Up to and including the line containing "pose proof (next_mu", set down each line of the entries below exactly, starting from the first, and leave out the rest.
*-*-*
(** The equation of the loop. *)
Lemma collect_unfold it :
  wf it ->
  collect_fuel next (Z.to_nat (mu it)) it =
    match next it with
    | (it', Some d) => d :: collect_fuel next (Z.to_nat (mu it')) it'
    | (_, None) => []
    end.
Proof.
  intros Hwf. rewrite (collect_fuel_enough _ (S (Z.to_nat (mu it)))) by (try done; lia).
  simpl. destruct (next it) as [it' [d|]] eqn:Hnx; [|done]. f_equal.
  pose proof (next_mu _ _ _ Hwf Hnx). pose proof (next_wf _ _ _ Hwf Hnx) as Hwf'.
  pose proof (mu_nonneg _ Hwf'). apply collect_fuel_enough; [done|lia|lia].
Qed.
End Collect.

(** ** What a chain yields *)

Definition total_len (ds : list Descriptor) : Z := foldr (fun d n => d_len d + n) 0 ds.

Section Yield.
Context {M : Type} `{GML : GuestMemoryLaws M}.
Implicit Types m : M.

Lemma chain_descriptors_unfold m c :
  chain_wf c ->
  chain_descriptors m c =
    match chain_next m c with
    | (c', Some d) => d :: chain_descriptors m c'
    | (_, None) => []
    end.
Proof.
  apply (collect_unfold (chain_next m) chain_wf chain_budget).
  - apply chain_next_wf.
  - apply chain_next_budget.
  - apply chain_budget_nonneg.
Qed.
*-*-*
## WRITTEN SOLUTION
(** The equation of the loop. *)
Lemma collect_unfold it :
  wf it ->
  collect_fuel next (Z.to_nat (mu it)) it =
    match next it with
    | (it', Some d) => d :: collect_fuel next (Z.to_nat (mu it')) it'
    | (_, None) => []
    end.
Proof.
  intros Hwf. rewrite (collect_fuel_enough _ (S (Z.to_nat (mu it)))) by (try done; lia).
  simpl. destruct (next it) as [it' [d|]] eqn:Hnx; [|done]. f_equal.
  pose proof (next_mu _ _ _ Hwf Hnx). pose proof (next_wf _ _ _ Hwf Hnx) as Hwf'.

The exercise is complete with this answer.